Corporate underperformance—arising from un-ambitious, unchallenging and inappropriate target setting.

Short-term focused decision making—resulting from a lack of a mandate from shareholders, and thus a constant fear of missing quarterly estimates and disappointing “the market.”

Lack of diversity—A lack of diversity within the board, resulting from managed nomination processes that lack transparency and objectivity, and that favour the “old boys’ network.”

Shareholders, other stakeholders and policy makers have limited time and resources. Much effort is expended on trying to address individual issues such as the ones listed above. However, it would be more efficient, and more effective, if attention were focused primarily on comprehensively improving board behavior, which would address many symptoms at one time.

Shareholder Involvement in Board Nominations

We believe that the most tangible and realistic way to comprehensively address poor board performance is to directly involve shareholders in the company’s NED nomination process.

This system operates well in Sweden (as well as in Norway and at most large companies in Finland) and benefits all—shareholders, companies, directors and society at large. While it would be inappropriate to simply take the Swedish system and apply it to the UK, there are important lessons that can be drawn from the Swedish experience. (An idea would be to involve shareholders in nominating only chairmen).
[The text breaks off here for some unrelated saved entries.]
Lemma unmap_page_rule ext rest sp w am va :
  good ext rest sp w am →
  wp_res (unmap_page va) (sp, w)
    (λ _ s', ∃ am', good ext rest s'.1 s'.2 am' ∧ am_data am' = am_data am ∧ page_removed sp s'.1 (page_base va))
    (λ e s', e = BuildMap NotMapped ∧ s' = (sp, w) ∧ page_of sp (page_base va) = None).
Proof.
  intros Hg. pose proof (good_sorted _ _ _ _ _ Hg) as Hsort. unfold unmap_page. sp_run.
  destruct (mapping_index va sp) as [i|] eqn:Hi; sp_run; [|by split_and!; [..|apply mapping_index_None]].
  destruct (mapping_index_page_of sp va i Hsort Hi) as (m & Hm & Hk & _). rewrite Hm. sp_run.
  eapply wp_res_mono; [apply (unmap_entry_rule ext rest sp (without_mapping i sp) _ w am m Hg)|..]; cbv beta; try done.
  - by apply sorted_keys_remove.
  - by apply vec_remove_Permutation.
  - intros _ [sp' w'] (am' & -> & Hg' & Hd). exists am'. split; [done|]. split; [done|]. rewrite <-Hk.
    by apply without_mapping_removed.
Qed.

(** *** Copy on write *)

(** [sp'] is [sp] with another mapping for a page. *)
Record page_changed (sp sp' : UserAddressSpaceInner) (m : UserMapping) : Prop := {
  pc_frame : same_frame sp sp';
  pc_pages va : page_of sp' va = if decide (va = mkey m) then Some m else page_of sp va;
}.

Definition change_mapping (i : nat) (m : UserMapping) (sp : UserAddressSpaceInner) : UserAddressSpaceInner :=
  set_mappings (<[i := m]> (mappings sp)) sp.

Lemma change_mapping_changed i m m' sp :
  sorted_keys (mappings sp) → mappings sp !! i = Some m → mkey m' = mkey m →
  page_changed sp (change_mapping i m' sp) m'.
Proof.
  intros Hs Hm Hk. split; [done|]. intros va.
  rewrite (page_of_perm_cons (without_mapping i sp) (change_mapping i m' sp) m' va).
  - destruct (decide _) as [|Hne]; [done|]. rewrite (pr_pages _ _ _ (without_mapping_removed i m sp Hs Hm)).
    rewrite decide_False; [done|congruence].
  - by apply sorted_keys_remove.
  - by eapply sorted_keys_update.
  - by eapply update_Permutation.
Qed.

Lemma wp_set_cow_done i m f fl sp w Q Qe :
  mappings sp !! i = Some m →
  Q () (change_mapping i (mkMapping (mp_virt m) f fl false (mp_owned m) (mp_shared m)) sp, w) →
  wp_res (set_cow_done i f fl) (sp, w) Q Qe.
Proof.
  intros Hm HQ. unfold set_cow_done. sp_run. unfold change_mapping in HQ. rewrite list_insert_alter in HQ.
  erewrite list_alter_ext; [exact HQ| |done]. intros x Hx. by simplify_eq.
Qed.

Definition cow_resolved (m : UserMapping) (f : PhysFrame) : UserMapping :=
  mkMapping (mp_virt m) f (MapFlags.bitor (mp_flags m) MapFlags.WRITE) false (mp_owned m) (mp_shared m).

(** After an error the machine is consistent and the other spaces have what
    they had. *)
Definition spared (rest : list UserAddressSpaceInner) (am : abstract) (w : W) : Prop :=
  ∃ am', rep w am' ∧ same_data rest am am'.

Lemma good_spared ext rest sp w am : good ext rest sp w am → spared rest am w.
Proof. intros [Hr _]. by exists am. Qed.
Like there was initially in Sweden, there is much resistance to this approach in the UK. The status quo suits current chairmen and NEDs, who can say they are in fact very responsive to non-public dialogue with shareholders (while keeping their ability to self-determine and perpetuate). Most institutional asset managers, meanwhile, will say they are very active behind the scenes (when this is true in very limited cases), and thus the current (low-cost, low responsibility) works reasonably well.
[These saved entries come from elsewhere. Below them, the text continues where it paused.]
(** Pages that the parent does not own are mapped as they are. *)
Lemma fork_unowned ext rest parent child w am k m :
  good ext (parent :: rest) child w am → mappings parent !! k = Some m → mp_owned m = false →
  (∀ x, x ∈ mappings child → mkey x < mkey m) →
  wp_res (_ ← (if mp_shared m then _ ← on_child (on_machine BuildFrame (fa_retain (mp_frame m))); mret () else mret ());
          _ ← on_child (on_machine BuildMap (um_map (space_root child) (mp_virt m) (mp_frame m) (mp_flags m)));
          on_child (push_mapping (mkMapping (mp_virt m) (mp_frame m) (mp_flags m) false false (mp_shared m))))
    (parent, (child, w))
    (λ _ s', forking ext rest am s' ∧ fork_step k m (parent, (child, w)) s')
    (λ _ s', fork_failed ext rest am (parent, (child, w)) s').
Proof.
  intros Hg Hm Ho Hlast. destruct (good_parent _ _ _ _ _ _ Hg) as (Hsort & _ & Hpm & _).
  assert (m ∈ mappings parent) as Hmin by by eapply list_elem_of_lookup_2. destruct (Hpm m Hmin) as [Hma Hmo].
  assert (parent_mapping m = m) as Hpar by (unfold parent_mapping; by rewrite Ho).
  assert (child_mapping m = mkMapping (mp_virt m) (mp_frame m) (mp_flags m) false false (mp_shared m)) as Hchild.
  { unfold child_mapping. by rewrite Ho. }
  assert (∀ w1 am1, good (give ext m 1) (parent :: rest) child w1 am1 → am_data am1 = am_data am → mapping_ok round1 foreign am1 m →
    wp_res (_ ← on_child (on_machine BuildMap (um_map (space_root child) (mp_virt m) (mp_frame m) (mp_flags m)));
            on_child (push_mapping (child_mapping m))) (parent, (child, w1))
      (λ _ s', forking ext rest am s' ∧ fork_step k m (parent, (child, w)) s')
      (λ _ s', fork_failed ext rest am (parent, (child, w)) s')) as Hmap.
  { intros w1 am1 Hg1 Hd1 Hmo1. sp_step. apply wp_on_child.
    destruct (fork_map_rule _ _ _ _ _ _ m (mp_flags m) Hg1 Hmo1) as (V & HV & Hrule).
    eapply wp_res_mono; [exact Hrule|..]; cbv beta.
    - intros _ [child' w2] (Hch & Hn & Hr2). simpl in Hch. subst child'. apply wp_on_child. unfold push_mapping. sp_step.
      split.
      + eexists. split; [split; [exact Hr2|]|done]. eapply system_ext; [intros n; symmetry; apply (give_back ext m)|].
        replace (mp_flags m) with (mp_flags (child_mapping m)) by by rewrite Hchild.
        apply (fork_add _ _ _ _ _ _ _ m (gd_system _ _ _ _ _ _ _ _ Hg1)); try done.
        * unfold writable. by rewrite Ho.
        * eapply child_mapping_ok; [exact Hmo1|]. eauto.
        * by eapply child_not_writable.
        * intros n Hr. unfold give. rewrite Hr. pose proof (sy_ext _ _ _ _ _ (gd_system _ _ _ _ _ _ _ _ Hg) n). lia.
      + split; [|done]. simpl. by rewrite Hpar, change_mapping_id.
    - intros e [child' w2] (Hch & Hg2). simpl in *. subst child'. exists (give ext m 1). split; [apply give_le|].
      split; [|done]. by exists am1. }
  rewrite <-Hchild. sp_step. destruct (mp_shared m) eqn:Hsh.
  - sp_step. apply wp_on_child. eapply wp_res_mono; [apply (retain_rule ext _ child w am m Hg Hma)|..]; cbv beta.
    + unfold holds. by rewrite Ho, Hsh.
    + intros _ [child' w1] (am1 & n & Hch & Hf & Hg1 & Hd1 & Hsp1 & Hb1). simpl in Hch. subst child'. sp_step.
      apply (Hmap w1 am1); [done|done|]. by apply (good_parent _ _ _ _ _ _ Hg1).
    + intros e [child' w1] [Hch Hg1]. simpl in *. subst child'. exists ext. split; [done|]. split; [|done]. by exists am.
  - sp_step. apply (Hmap w am); [|done|done]. destruct Hg as [Hr Hs]. split; [done|]. eapply system_ext; [|exact Hs].
    intros n. unfold give, refers, holds. rewrite Ho, Hsh. simpl. lia.
Qed.

Lemma set_space_comm r1 r2 V1 V2 am : r1 ≠ r2 → set_space r1 V1 (set_space r2 V2 am) = set_space r2 V2 (set_space r1 V1 am).
Proof. intros Hne. unfold set_space. simpl. f_equal. by apply insert_insert_ne. Qed.

(** Private pages are shared, read-only. *)
Lemma fork_owned ext rest parent child w am k m :
  good ext (parent :: rest) child w am → mappings parent !! k = Some m → mp_owned m = true →
  (∀ x, x ∈ mappings child → mkey x < mkey m) →
  wp_res (_ ← on_child (on_machine BuildFrame (fa_retain (mp_frame m)));
          _ ← on_child (on_machine BuildMap (um_map (space_root child) (mp_virt m) (mp_frame m) (forked_flags m)));
          _ ← (if becomes_cow m && negb (mp_cow m) then
                 _ ← on_child (on_machine BuildMap (um_protect (space_root parent) (mp_virt m) (forked_flags m)));
                 mmodify (λ s, (set_mappings (<[k := mkMapping (mp_virt m) (mp_frame m) (forked_flags m) true
                                                     (mp_owned m) (mp_shared m)]> (mappings s.1)) s.1, s.2))
               else mret ());
          on_child (push_mapping (mkMapping (mp_virt m) (mp_frame m) (forked_flags m) (becomes_cow m) true false)))
    (parent, (child, w))
    (λ _ s', forking ext rest am s' ∧ fork_step k m (parent, (child, w)) s')
    (λ _ s', fork_failed ext rest am (parent, (child, w)) s').
Proof.
  intros Hg Hm Ho Hlast. destruct (good_parent _ _ _ _ _ _ Hg) as (Hsort & _ & Hpm & _).
  assert (m ∈ mappings parent) as Hmin by by eapply list_elem_of_lookup_2. destruct (Hpm m Hmin) as [Hma Hmo].
  assert (child_mapping m = mkMapping (mp_virt m) (mp_frame m) (forked_flags m) (becomes_cow m) true false) as Hchild.
  { unfold child_mapping. by rewrite Ho. }
  rewrite <-Hchild. sp_step. apply wp_on_child.
  eapply wp_res_mono; [apply (retain_rule ext _ child w am m Hg Hma)|..]; cbv beta.
  { unfold holds. by rewrite Ho. }
  2:{ intros e [child' w1] [Hch Hg1]. simpl in *. subst child'. exists ext. split; [done|]. split; [|done]. by exists am. }
  intros _ [child' w1] (am1 & n & Hch & Hf & Hg1 & Hd1 & Hsp1 & Hb1). simpl in Hch. subst child'. sp_step. apply wp_on_child.
  destruct (good_parent _ _ _ _ _ _ Hg1) as (_ & (Vp & HVp & Hview) & Hpm1 & Hroots). destruct (Hpm1 m Hmin) as [_ Hmo1].
  destruct (fork_map_rule _ _ _ _ _ _ m (forked_flags m) Hg1 Hmo1) as (V & HV & Hrule).
  eapply wp_res_mono; [exact Hrule|..]; cbv beta.
  2:{ intros e [child' w2] (Hch & Hg2). simpl in *. subst child'. exists (give ext m 1). split; [apply give_le|].
      split; [|done]. by exists am1. }
  intros _ [child' w2] (Hch & Hn & Hr2). simpl in Hch. subst child'.
  assert (mp_flags (child_mapping m) = forked_flags m) as Hfl by by rewrite Hchild.
  (* the child's mapping goes in once the parent's cannot be written *)
  assert (∀ am2 parent', system (give ext m 1) am2 (child :: parent' :: rest) → am_spaces am2 !! space_root child = Some V →
    am_blocks am2 = am_blocks am1 → parent_mapping m ∈ mappings parent' →
    system ext (set_space (space_root child) (<[mkey m := (mp_frame m, forked_flags m)]> V) am2)
      (with_last (child_mapping m) child :: parent' :: rest)) as Hadd.
  { intros am2 parent' Hs2 HV2 Hbl Hin. eapply system_ext; [intros n'; symmetry; apply (give_back ext m)|]. rewrite <-Hfl.
    destruct (parent_mapping_key m) as (Hpk & Hpf & Hpo & Hph).
    apply (fork_add _ _ _ _ _ _ _ (parent_mapping m) Hs2); try done.
    - by eapply parent_not_writable.
    - eapply child_mapping_ok; [exact Hmo1|]. rewrite Hbl. eauto.
    - by eapply child_not_writable.
    - intros n' Hr. unfold give. rewrite Hr. pose proof (sy_ext _ _ _ _ _ (gd_system _ _ _ _ _ _ _ _ Hg) n'). lia. }
  sp_step. destruct (becomes_cow m && negb (mp_cow m)) eqn:Hbc.
  - apply andb_true_iff in Hbc as [Hb Hc%negb_true_iff].
    assert (parent_mapping m = mkMapping (mp_virt m) (mp_frame m) (forked_flags m) true (mp_owned m) (mp_shared m)) as Hpar.
    { unfold parent_mapping. by rewrite Ho, Hb, Hc. }
    sp_step. apply wp_on_child. sp_step. rewrite (virt_mkey m) at 1.
    eapply wp_res_mono; [eapply (us_protect rep round1 foreign w2 _ _ Vp (mkey m) (mp_frame m) (mp_flags m) _ Hr2)|..]; cbv beta; [| | |..|done].
    + simpl. by rewrite lookup_insert_ne.
    + apply (mo_page _ _ _ _ Hmo).
    + apply Hview. by exists m.
    + intros _ w3 Hr3. sp_run. cbn [fst snd]. apply wp_on_child. unfold push_mapping. sp_step. split.
      * eexists. split; [split; [exact Hr3|]|done]. rewrite set_space_comm by done. simpl. rewrite <-Hpar.
        apply (Hadd _ (change_mapping k (parent_mapping m) parent)); [|by simpl; rewrite lookup_insert_ne|done|].
        -- by apply (fork_protect _ am1 parent child rest Vp k m (gd_system _ _ _ _ _ _ _ _ Hg1) HVp Hm Hmo1).
        -- simpl. apply list_elem_of_lookup. exists k. rewrite list_lookup_insert_eq; [done|]. by eapply lookup_lt_Some.
      * split; [|done]. simpl. by rewrite Hpar.
  - assert (parent_mapping m = m) as Hpar by (unfold parent_mapping; by rewrite Ho, andb_true_l, Hbc).
    sp_step. apply wp_on_child. unfold push_mapping. sp_step. split.
    + eexists. split; [split; [exact Hr2|]|done]. simpl. apply (Hadd am1 parent); [apply Hg1|done|done|by rewrite Hpar].
    + split; [|done]. simpl. by rewrite Hpar, change_mapping_id.
Qed.

Lemma fork_one_rule ext rest parent child w am k m :
  good ext (parent :: rest) child w am → mappings parent !! k = Some m → (∀ x, x ∈ mappings child → mkey x < mkey m) →
  wp_res (fork_one k) (parent, (child, w))
    (λ _ s', forking ext rest am s' ∧ fork_step k m (parent, (child, w)) s')
    (λ _ s', fork_failed ext rest am (parent, (child, w)) s').
Proof.
  intros Hg Hm Hlast. unfold fork_one. wp_run. cbn [fst snd]. rewrite Hm. wp_step. cbn [fst snd].
  destruct (mp_owned m) eqn:Ho; cbn [negb].
  - pose proof (fork_owned ext rest parent child w am k m Hg Hm Ho Hlast) as H. rewrite Ho in H. exact H.
  - by apply (fork_unowned ext rest parent child w am k m).
Qed.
The Kay Review briefly mentions, but does not consider seriously, the possibility of involving shareholders in NED nominations (and the issues it would address). This is a missed opportunity. It is possible that Professor Kay felt, as with some other ideas paid scant attention (eg differential voting and dividends), that resistance would be so great, there would be little point in advancing such approaches. That would be a disappointing stance from such a respected thinker, chosen from out of the box, presumably to suggest some out-of-the-box solutions to the difficult problems we face.

Harlan Zimmerman
Senior Partner
Cevian Capital (UK) LLP
22 February 2013

1 Many of the points in this document are discussed in greater detail in Cevian’s submission to the Kay Review.

2 During these four years there were also a total of 10 director proposals that were withdrawn prior to the vote. Comparable figures for FTSE 250 companies were 5,134 director votes, all but two were appointed. 26 withdrawn.

3 Text in italics taken from the background information and call for evidence of the Kay Review.